09/07/06    It’s tough being an apostle        2 Corinthians 12.1-15

1. Absence makes the heart grow fonder. Do you agree?

    Sometimes maybe. I remember when Pam went to university how much I enjoyed writing and receiving letters from her, looked forward to seeing her at a weekend. Maybe in some situations that sort of absence can encourage us to want to know more about another person and in someway can help us to be closer.

 

    But in many situations I would suggest that this saying is not true. In fact it seems to me that absence can be a real threat to a relationship. Often when a relationship goes wrong in a marriage it is not usually because a couple are spending too much time together in a way which they both find constructive and satisfying. It is often because they are so busy, so involved in work, or in coping with the demands of looking after children, or so busy pursuing separate interests that in fact they spend far too little time with each other. Although they may live together, they are actually absent from each other for far too much of the time.

   

    Absence makes the heart grow fonder.. doesn’t make much sense either if you apply it say to a relationship with God. Someone who rarely meets with other Christians, spends little time in worship, little time with God in prayer, little time listening out for his voice as they read the Bible... someone like that is not likely to be living in a close relationship with God. Prolonged absence like that makes it very difficult to build up a strong relationship.

 

    And in the case of a relationship with God.. people who are apart from God for a long time often develop all sorts of wrong understandings of what he is like. So that for instance they say things like,

    I know that Adultery is supposed to be wrong but when it feels so right I’m sure that God is guiding me in this relationship.   Or maybe people are so absent from God that they misunderstand his character so much that they find themselves saying.. “God could never forgive me… now after what I’ve done.”

   

2. So absence can weaken a relationship, and absence can give rise to misunderstanding.

 

    Paul had been away from the church for a while. He had lived in Corinth for three years, caring for new believers, teaching them, establishing leaders in the church… and then he moved on and continued his church planting ministry. When this letter was written he was part way through what is usually referred to as his third missionary journey. And it seems that Paul’s absence from the church that he had planted in Corinth had a negative effect upon his relationship with the Christians there.
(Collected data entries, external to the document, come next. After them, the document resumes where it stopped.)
(** * ParcelProcessor: a shallow embedding of [ParcelProcessor.py]

    The script compares the newest parcel date of El Dorado County with the
    newest local one, and when they differ downloads an extract, parses the
    free-text ownership columns of every row into owner, address, city,
    state, zip and country, derives the legacy parcel id and reloads the
    destination dataset.

    Modelling conventions.
    - A Python [str] is a [string]; a character is its code point, so the
      model covers the code points 0..255 and the character classes below
      are Python's Unicode classes restricted to that range.
    - The columns read by the cursor are strings (on a string [str(x)] is
      [x]); the columns written by the cursor are Python values, [None] or a
      string.
    - The local variables of [updateParcels] that the row loop assigns live
      across iterations, so the loop body is a function of the locals and of
      the row.
    - Calls on the collaborators (arcpy, shutil, smtplib, logging,
      requests) are recorded as events. Whether a geoprocessing call of
      arcpy, the deletion of the zip folder or the sending of a mail raises,
      the data the collaborators deliver and the values of the configuration
      are inputs of the model. The two update cursors are the row loops
      themselves: a row loop raises what its body raises. The
      [logging.debug] calls of the row loop are left out.
    - A [datetime] is a count of microseconds. What
      [datetime.fromtimestamp] makes of the remote date (the division by
      1000 in floating point, the rounding, the machine's own zone, the
      range it accepts) and the offsets of the Pacific zone are inputs. *)

From Stdlib Require Import Bool Arith ZArith List Ascii String DecimalString Lia.
Import ListNotations.
(** A warning of the attachment walk: neither the count line nor a leftover
    line. *)
Definition walk_line (w : string) : Prop :=
  is_leftover_line w = false ∧ is_count_line w = false.

(** The state in which the attachment walk starts. *)
Definition walk_start (root : CallTracerRoot loc) (E : nat) (mem : LogMemory)
  : StitchState :=
  {| tree := root;
     warnings :=
       if negb (E =? length (receipt_logs mem))%nat
       then [count_mismatch_warning E (length (receipt_logs mem))]
       else [];
     memory := mem |}.

(** Split a chain of conjunctions, and nothing else. *)
Ltac splits := repeat match goal with |- _ ∧ _ => split end.

(** A stitch state in the middle of the walk: the tree of [one_call_tree]
    with paths and empty [logs] arrays, the map of its two nodes, one log. *)
Definition one_call_ready (kind : string) : StitchState :=
  {| tree :=
       Single (mkCallNode None (Some "CALL") (Some "0x1111") (Some caller_addr)
                 None None None None None
                 (Some [mkCallNode None (Some kind) (Some caller_addr)
                          (Some target_addr) None None None None None None
                          (Some []) (Some [0%nat])])
                 (Some []) (Some []));
     warnings := [];
     memory := memory_of [log_with_address "0xAAAA"] |}.

Definition one_call_map : PathMap := [("", []); ("0", [0%nat])].

(** A selector table, and calls with a known selector, an unknown one, a
    short input, an empty input and no input at all. *)
Definition example_selectors : gmap string string :=
  {[ "0xa9059cbb" := "transfer" ]}.

Definition call_with_input (i : option string) : CallNode loc :=
  traced "CALL" caller_addr target_addr i None.

(** The same positions lead to nodes in both trees. *)
Definition same_shape (r r' : CallTracerRoot loc) : Prop :=
  ∀ q, is_Some (root_at r' q) ↔ is_Some (root_at r q).

(** ** Vocabulary for the attachment walk *)

(** The receipt logs that the walk pairs with the events of call path [q],
    in order: event number i goes with log number i for as long as both
    lists last. *)
Definition logs_for (q : list nat) (events : list EventPath) (refs : list loc)
  : list loc :=
  snd <$> filter (fun er => callPath er.1 = q) (zip events refs).

(** The tree [r'] shows through [g] what [r] shows, position by position. *)
Definition same_view {L A} (g : CallNode L -> A) (r r' : CallTracerRoot L) : Prop :=
  ∀ q, g <$> root_at r' q = g <$> root_at r q.

(** What iteration number [i] of the walk, which pairs the event [e] with
    the receipt log [l], adds to the warnings; [root] is the tree as given. *)
Definition walk_warning (root : CallTracerRoot loc) (mem : LogMemory)
  (i : nat) (e : EventPath) (l : loc) : list string :=
  match root_at root (callPath e) with
  | None => [no_node_warning (path_key (callPath e)) i]
  | Some node =>
      let expectedAddr := expectedLogAddressForNode node in
      let addr := address (log_object mem l) in
      if address_disagrees expectedAddr addr
      then [address_mismatch_warning (path_key (callPath e))
              (default "" expectedAddr) (toLowerCase addr) i]
      else []
  end.

Definition walk_warnings (root : CallTracerRoot loc) (mem : LogMemory)
  (events : list EventPath) (refs : list loc) : list string :=
  mjoin (imap (fun i er => walk_warning root mem i er.1 er.2) (zip events refs)).

(** Everything a node holds but its children and its [_path]. *)
Definition call_data {L} (n : CallNode L) :=
  (method n, type n, from n, to n, input n, output n, value n, gas n, gasUsed n,
   logs n).


(** ** The example script: the events under each method call *)

(** [for (const x of xs) v(x)] with the state the calls share. *)
Definition visit_each {A S} (v : A -> S -> outcome S) : list A -> S -> outcome S :=
  fix go (xs : list A) (s : S) : outcome S :=
    match xs with
    | [] => Ok s
    | x :: xs' => s' ← v x s; go xs' s'
    end.

Section MapMethodsToEvents.
Context {P : Type}.
Variable methodNames eventNames : list string.

(** [log.parsed && eventNames.includes(log.parsed.name)]: an event without
    a parser has no [name]. *)
Definition event_matches (log : EnrichedLog P) : bool :=
  match parsed log with
  | Decoded name _ => bool_decide (name ∈ eventNames)
  | Undecoded _ _ => false
  end.
(** [socket.on("disconnect")]; the connection and its [currentRoom] are
    gone afterwards. *)
Definition on_disconnect (sid : string) (cur : option string) (st : server)
    : outcome (server * list emit) :=
  let ad := sio_leave_all sid (sio_rooms st) in
  match cur with
  | Some room =>
      if room_truthy cur then
        let st1 := mk_server (roomsOperations st) (users st) (currentRoom st)
                             ad (removeClient room sid (roomStore st)) in
        Done (mk_server (roomsOperations st) (delete sid (users st))
                        (delete sid (currentRoom st)) ad (roomStore st1),
              [ToRoom room (sio_members room ad) (RemoveCursor sid);
               broadcastUserList room st1])
      else
        Done (mk_server (roomsOperations st) (delete sid (users st))
                        (delete sid (currentRoom st)) ad (roomStore st), [])
  | None =>
      Done (mk_server (roomsOperations st) (delete sid (users st))
                      (delete sid (currentRoom st)) ad (roomStore st), [])
  end.

(** ** Requests and the dispatch loop *)

Inductive request : Type :=
| Connect (uname col : string)
| JoinRoom (room : jsval)
| Draw (ev : jsval)
| Clear
| Undo
| Redo
| Cursor (pos : jsval)
| Disconnect.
    If you read through the second letter to the Corinthians… you can see that maybe some people were not just losing touch with Paul, they were in danger of losing touch with God as well.

 

3. People in the church had been saying things about Paul.   Look at one of the things that they said about him.  Paul refers to it at the beginning of chapter 10, read vs.1. some of you say I am bold in my letters but timid in person. The same complaint is mentioned later on.. read vs.10. His letters are demanding and forceful, but in person he is weak, and his speeches are really bad!

 

    Paul is timid.

    Paul was the one who had walked into this major city of Corinth, unknown, and had started preaching about Jesus. He had been bold enough to speak in the synagogue. The Holy Spirit had been at work in his speaking to open the minds and hearts of some members of that synagogue so that they became the first members of the church in Corinth.
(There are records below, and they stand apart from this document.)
(** X12: a [--model] flag given as the last argument has no value: the model
    read is [undefined], and both variants fail at start-up with the
    invalid-model error before anything is set up. *)
Theorem trailing_model_flag_fails
    (w : World) (before : list string) (rest : string -> M unit) :
  ~ In "--model" before ->
  argv w = (before ++ ["--model"])%list ->
  select_model (argv w) = None
  /\ main_class w = ([LoadDotenv], Throw (PlainError invalid_model_message))
  /\ main_script rest w
     = ([LoadDotenv], Throw (PlainError invalid_model_message)).
Proof.
  intros Hnot Hargv.
  assert (Hsel : select_model (argv w) = None).
  { rewrite Hargv; unfold select_model.
    rewrite (indexOf_app_first _ _ _ Hnot).
    apply nth_error_None; rewrite length_app; simpl; lia. }
  split; [exact Hsel |]. split.
  - unfold main_class, PerplexityServer_constructor, check_model, bind,
      read_argv, emit; simpl.
    rewrite Hsel; reflexivity.
  - unfold main_script, check_model, bind, read_argv, emit; simpl.
    rewrite Hsel; reflexivity.
Qed.

Definition trailing_flag_world : World :=
  mkWorld ["node"; "index.js"; "--model"] (Some "key")
          (fun _ _ _ => Resolved paris_data).

Lemma trailing_model_flag_fails_witness :
  select_model (argv trailing_flag_world) = None
  /\ main_class trailing_flag_world
     = ([LoadDotenv], Throw (PlainError invalid_model_message))
  /\ main_script listen_after trailing_flag_world
     = ([LoadDotenv], Throw (PlainError invalid_model_message)).
Proof.
  apply (trailing_model_flag_fails trailing_flag_world ["node"; "index.js"]
           listen_after).
  - simpl; intros [H | [H | []]]; discriminate H.
  - reflexivity.
Defined.

(** X13: the constructor returns only a recognized model, the one selected
    from the command line; by then it has logged the model, created the
    server and registered the list-tools and call-tool handlers, in that
    order, and it has not connected any transport. *)
Theorem constructor_establishes_model
    (w : World) (trace : list Event) (model : string) :
  PerplexityServer_constructor w = (trace, Return model) ->
  In model recognized_models
  /\ select_model (argv w) = Some model
  /\ trace = [ConsoleError ("Using Perplexity model: " ++ model);
              NewServer "perplexity-search-server" "0.1.0";
              SetRequestHandler ListToolsRequestSchema;
              SetRequestHandler CallToolRequestSchema;
              SetOnError; OnSignal "SIGINT"].
Proof.
  unfold PerplexityServer_constructor, check_model, bind, read_argv; simpl.
  destruct (select_model (argv w)) as [m |]; simpl; [| discriminate].
  destruct (String.eqb_spec m "sonar") as [-> | _]; simpl.
  - intros [= <- <-]; repeat split; left; reflexivity.
  - destruct (String.eqb_spec m "sonar-pro") as [-> | _]; simpl; [| discriminate].
    intros [= <- <-]; repeat split; right; left; reflexivity.
Qed.

Definition sonar_world : World :=
  mkWorld ["node"; "index.js"; "--model"; "sonar"] (Some "key")
          (fun _ _ _ => Resolved paris_data).

Lemma constructor_establishes_model_witness :
  In "sonar" recognized_models
  /\ select_model (argv sonar_world) = Some "sonar"
  /\ [ConsoleError "Using Perplexity model: sonar";
      NewServer "perplexity-search-server" "0.1.0";
      SetRequestHandler ListToolsRequestSchema;
      SetRequestHandler CallToolRequestSchema;
      SetOnError; OnSignal "SIGINT"]
     = [ConsoleError ("Using Perplexity model: " ++ "sonar");
        NewServer "perplexity-search-server" "0.1.0";
        SetRequestHandler ListToolsRequestSchema;
        SetRequestHandler CallToolRequestSchema;
        SetOnError; OnSignal "SIGINT"].
Proof.
  apply (constructor_establishes_model sonar_world). reflexivity.
Defined.

(** X14: the class variant starts (connects its transport and returns)
    exactly when the selected model is recognized; the transport is
    connected only after both handlers are registered. *)
Theorem startup_succeeds_iff_recognized (w : World) :
  (exists before,
      main_class w
      = ((before ++ [Connect StdioServerTransport;
                     ConsoleError
                       "Perplexity Search MCP server running on stdio"])%list,
         Return tt)
      /\ In (SetRequestHandler ListToolsRequestSchema) before
      /\ In (SetRequestHandler CallToolRequestSchema) before)
  <-> includes recognized_models (select_model (argv w)) = true.
Proof.
  unfold main_class, PerplexityServer_constructor, check_model, bind,
    read_argv, emit; simpl.
  destruct (includes recognized_models (select_model (argv w))) eqn:Hinc; simpl.
  - split; [reflexivity | intros _].
    eexists [LoadDotenv; ConsoleError _; NewServer _ _; SetRequestHandler _;
             SetRequestHandler _; SetOnError; OnSignal _].
    split; [reflexivity |].
    split; simpl; tauto.
  - split; [| discriminate].
    intros [before [H _]]; discriminate H.
Qed.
    And when he had been barred from the synagogue he had been courageous enough to simply move to the house right next door, and he continued to preach and teach and hold meetings for another year and a half. Even when he was taken to court in Corinth he still carried on.

 

    And now the people who were part of the congregation in that city, said that he was lacking in boldness! That he was a poor speaker.  They had seen others who had impressed them more and now Paul just didn’t match up.

 

    Had Paul changed... I don’t think so... for after the time this letter was written we find him facing up to riots in Ephesus... facing up to arrest in Jerusalem, standing trial in Rome and courageously living though a time of imprisonment before dying a martyrs death.

 

    But their attitude to him, had changed. He wasn’t impressive enough for them any more.

 

    You would have thought that no one would have been able to forget just how God worked through Paul to establish that church in Corinth..  but it seems that  they were - able to forget.

 

    They forgot how God had touched their lives through Paul… and now they were running after some new celebrity Christian leaders and listening to them instead.

 

    “Super- apostles” is the slightly sarcastic way that Paul describes them.  Some of these people had been teaching things which were contrary to the gospel. They were false teachers. But they were very eloquent speakers who had come to the church in Corinth. They impressed the people in the congregation, their oratory, their descriptions of their amazing revelations and spiritual experiences. It seemed to people in the church there that these people had a lot more going for them than Paul.

 

    At the start of the passage we read this morning Paul says you are impressed by revelations… well I have had them too.  I’ll boast about them shall I? Will that impress you?

 

    Actually Paul doesn’t boast about his visions he says whatever I saw I can’t describe.   But he wants the people in Corinth to see that they are being impressed by the wrong things.

 

    It is so easy to be impressed by the wrong things.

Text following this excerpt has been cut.